▶ **Work to be completed**: Gather all lines from the material that contain "shown".

▶ **Dataset**:
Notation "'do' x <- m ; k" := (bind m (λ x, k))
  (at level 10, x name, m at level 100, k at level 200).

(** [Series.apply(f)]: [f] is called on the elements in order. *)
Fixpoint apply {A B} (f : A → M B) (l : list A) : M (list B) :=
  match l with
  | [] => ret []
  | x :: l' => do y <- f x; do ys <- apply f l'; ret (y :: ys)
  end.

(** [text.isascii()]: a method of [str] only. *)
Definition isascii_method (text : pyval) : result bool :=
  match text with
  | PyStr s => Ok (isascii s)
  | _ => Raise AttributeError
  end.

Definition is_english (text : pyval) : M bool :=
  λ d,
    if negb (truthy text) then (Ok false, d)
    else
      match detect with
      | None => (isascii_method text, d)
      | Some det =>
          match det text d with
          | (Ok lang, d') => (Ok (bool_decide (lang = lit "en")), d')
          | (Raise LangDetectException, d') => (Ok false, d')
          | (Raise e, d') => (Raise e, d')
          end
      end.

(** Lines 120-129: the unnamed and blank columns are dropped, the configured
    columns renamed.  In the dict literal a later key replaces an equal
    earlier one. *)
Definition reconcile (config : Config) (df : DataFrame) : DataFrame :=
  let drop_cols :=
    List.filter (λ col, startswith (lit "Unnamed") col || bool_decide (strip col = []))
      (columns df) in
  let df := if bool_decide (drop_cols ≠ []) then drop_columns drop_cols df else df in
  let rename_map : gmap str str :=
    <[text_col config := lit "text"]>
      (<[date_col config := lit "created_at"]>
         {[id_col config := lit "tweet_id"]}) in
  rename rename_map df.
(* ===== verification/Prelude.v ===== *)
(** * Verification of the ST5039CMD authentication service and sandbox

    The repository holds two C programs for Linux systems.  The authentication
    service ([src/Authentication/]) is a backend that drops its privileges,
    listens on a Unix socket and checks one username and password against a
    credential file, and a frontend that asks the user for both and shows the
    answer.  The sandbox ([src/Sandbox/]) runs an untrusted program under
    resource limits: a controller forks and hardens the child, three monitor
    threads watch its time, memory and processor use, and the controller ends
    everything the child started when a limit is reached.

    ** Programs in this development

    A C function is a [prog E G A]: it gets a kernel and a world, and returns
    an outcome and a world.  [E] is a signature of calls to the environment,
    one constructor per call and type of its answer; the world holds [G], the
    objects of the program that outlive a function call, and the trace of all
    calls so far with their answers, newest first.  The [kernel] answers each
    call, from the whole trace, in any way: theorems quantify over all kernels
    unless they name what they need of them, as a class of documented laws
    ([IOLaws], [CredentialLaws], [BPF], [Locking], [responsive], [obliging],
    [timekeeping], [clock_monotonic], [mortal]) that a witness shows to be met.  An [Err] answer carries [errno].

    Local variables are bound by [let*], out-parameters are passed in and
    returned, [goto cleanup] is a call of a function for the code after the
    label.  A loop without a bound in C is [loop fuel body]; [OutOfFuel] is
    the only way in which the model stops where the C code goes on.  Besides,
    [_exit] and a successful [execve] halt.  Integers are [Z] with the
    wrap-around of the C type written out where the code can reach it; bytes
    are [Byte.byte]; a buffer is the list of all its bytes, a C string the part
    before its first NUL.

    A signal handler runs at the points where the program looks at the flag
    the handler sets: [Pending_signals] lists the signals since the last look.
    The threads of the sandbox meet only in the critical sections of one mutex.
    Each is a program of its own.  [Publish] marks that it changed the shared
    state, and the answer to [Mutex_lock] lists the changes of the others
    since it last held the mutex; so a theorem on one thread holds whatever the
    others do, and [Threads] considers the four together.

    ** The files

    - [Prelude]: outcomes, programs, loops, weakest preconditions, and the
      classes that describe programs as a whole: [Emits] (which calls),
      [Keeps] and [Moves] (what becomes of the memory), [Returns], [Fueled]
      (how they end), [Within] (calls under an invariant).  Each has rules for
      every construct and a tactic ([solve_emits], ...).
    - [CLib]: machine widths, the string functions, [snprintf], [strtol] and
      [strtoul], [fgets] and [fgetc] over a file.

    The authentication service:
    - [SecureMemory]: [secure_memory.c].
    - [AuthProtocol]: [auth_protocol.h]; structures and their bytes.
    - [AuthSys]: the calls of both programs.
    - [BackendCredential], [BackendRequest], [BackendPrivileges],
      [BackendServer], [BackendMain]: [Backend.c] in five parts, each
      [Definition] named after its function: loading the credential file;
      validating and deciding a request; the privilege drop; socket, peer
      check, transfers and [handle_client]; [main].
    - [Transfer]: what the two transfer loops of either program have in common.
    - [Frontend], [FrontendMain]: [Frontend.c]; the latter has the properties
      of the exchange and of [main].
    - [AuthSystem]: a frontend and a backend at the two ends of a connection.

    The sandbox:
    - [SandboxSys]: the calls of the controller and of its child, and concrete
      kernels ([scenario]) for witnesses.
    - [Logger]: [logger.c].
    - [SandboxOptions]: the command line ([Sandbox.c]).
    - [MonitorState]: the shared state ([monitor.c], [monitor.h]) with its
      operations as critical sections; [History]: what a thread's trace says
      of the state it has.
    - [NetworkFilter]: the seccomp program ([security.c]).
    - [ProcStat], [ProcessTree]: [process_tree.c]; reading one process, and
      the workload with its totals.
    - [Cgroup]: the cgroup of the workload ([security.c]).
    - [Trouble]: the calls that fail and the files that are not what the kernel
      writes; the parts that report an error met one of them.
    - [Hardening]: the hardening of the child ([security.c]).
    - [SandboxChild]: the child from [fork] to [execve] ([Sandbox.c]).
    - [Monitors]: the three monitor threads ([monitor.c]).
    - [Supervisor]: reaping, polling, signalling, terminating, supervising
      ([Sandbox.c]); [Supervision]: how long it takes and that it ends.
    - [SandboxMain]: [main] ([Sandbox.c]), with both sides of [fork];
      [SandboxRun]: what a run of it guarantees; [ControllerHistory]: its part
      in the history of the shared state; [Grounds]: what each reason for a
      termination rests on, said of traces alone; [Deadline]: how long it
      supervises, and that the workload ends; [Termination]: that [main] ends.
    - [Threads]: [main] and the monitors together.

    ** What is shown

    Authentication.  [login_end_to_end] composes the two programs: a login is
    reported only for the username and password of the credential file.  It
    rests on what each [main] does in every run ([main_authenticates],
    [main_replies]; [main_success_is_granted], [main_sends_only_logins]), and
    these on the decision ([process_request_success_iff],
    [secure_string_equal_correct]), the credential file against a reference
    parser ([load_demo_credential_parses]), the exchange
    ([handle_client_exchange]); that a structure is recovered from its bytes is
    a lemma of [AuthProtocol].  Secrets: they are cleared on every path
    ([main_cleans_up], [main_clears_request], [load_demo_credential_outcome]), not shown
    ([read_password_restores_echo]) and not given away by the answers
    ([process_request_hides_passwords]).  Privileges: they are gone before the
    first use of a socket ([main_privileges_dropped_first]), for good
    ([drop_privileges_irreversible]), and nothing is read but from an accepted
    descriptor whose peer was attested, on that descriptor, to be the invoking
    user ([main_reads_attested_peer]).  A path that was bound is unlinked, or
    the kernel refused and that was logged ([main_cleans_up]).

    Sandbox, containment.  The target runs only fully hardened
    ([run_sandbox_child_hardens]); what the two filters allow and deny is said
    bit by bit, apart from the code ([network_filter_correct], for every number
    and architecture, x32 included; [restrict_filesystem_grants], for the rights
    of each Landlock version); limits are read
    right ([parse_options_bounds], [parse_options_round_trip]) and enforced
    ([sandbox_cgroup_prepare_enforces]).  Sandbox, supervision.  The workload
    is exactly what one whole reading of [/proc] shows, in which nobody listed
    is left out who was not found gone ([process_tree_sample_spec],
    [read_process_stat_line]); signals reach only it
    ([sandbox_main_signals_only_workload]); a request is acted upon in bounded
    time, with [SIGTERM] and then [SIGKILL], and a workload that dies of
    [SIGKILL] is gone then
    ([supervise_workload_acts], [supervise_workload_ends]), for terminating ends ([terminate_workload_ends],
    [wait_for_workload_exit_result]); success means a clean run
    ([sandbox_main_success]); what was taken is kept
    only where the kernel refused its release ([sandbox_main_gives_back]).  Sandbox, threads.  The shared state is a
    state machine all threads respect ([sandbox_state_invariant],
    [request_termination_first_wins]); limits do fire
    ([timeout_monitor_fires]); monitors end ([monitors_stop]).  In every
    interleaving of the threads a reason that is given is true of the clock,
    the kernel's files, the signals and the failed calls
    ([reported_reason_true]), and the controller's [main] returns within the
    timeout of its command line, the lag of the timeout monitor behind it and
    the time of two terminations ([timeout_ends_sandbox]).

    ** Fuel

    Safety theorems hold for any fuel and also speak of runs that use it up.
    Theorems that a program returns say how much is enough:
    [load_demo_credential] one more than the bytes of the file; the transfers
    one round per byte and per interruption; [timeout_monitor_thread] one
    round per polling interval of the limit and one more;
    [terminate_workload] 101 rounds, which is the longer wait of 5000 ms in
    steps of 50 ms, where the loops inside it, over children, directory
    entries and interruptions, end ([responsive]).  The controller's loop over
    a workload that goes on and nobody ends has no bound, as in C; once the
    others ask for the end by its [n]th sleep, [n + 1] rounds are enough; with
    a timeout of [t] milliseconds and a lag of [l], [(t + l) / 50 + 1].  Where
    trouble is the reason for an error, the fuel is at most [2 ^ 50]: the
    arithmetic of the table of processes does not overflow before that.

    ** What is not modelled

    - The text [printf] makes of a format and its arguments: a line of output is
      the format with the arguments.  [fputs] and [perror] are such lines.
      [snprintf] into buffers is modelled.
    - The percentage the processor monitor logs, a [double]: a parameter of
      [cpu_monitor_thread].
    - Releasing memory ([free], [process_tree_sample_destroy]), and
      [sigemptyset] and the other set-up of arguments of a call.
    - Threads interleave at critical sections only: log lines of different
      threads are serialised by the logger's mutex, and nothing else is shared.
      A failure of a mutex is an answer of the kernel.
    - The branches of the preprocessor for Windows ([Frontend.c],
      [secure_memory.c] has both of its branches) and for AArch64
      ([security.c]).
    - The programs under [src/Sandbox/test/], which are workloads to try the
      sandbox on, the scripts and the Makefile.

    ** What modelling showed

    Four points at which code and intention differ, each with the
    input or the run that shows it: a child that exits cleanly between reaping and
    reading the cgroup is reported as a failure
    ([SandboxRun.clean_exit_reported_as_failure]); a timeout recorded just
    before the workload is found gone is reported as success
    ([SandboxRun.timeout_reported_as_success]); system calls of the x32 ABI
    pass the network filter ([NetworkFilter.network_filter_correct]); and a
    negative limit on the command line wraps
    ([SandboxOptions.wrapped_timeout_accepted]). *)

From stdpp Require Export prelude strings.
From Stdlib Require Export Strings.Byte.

▶ **Response**:
    ** What is shown
    ([main_cleans_up], [main_clears_request], [load_demo_credential_outcome]), not shown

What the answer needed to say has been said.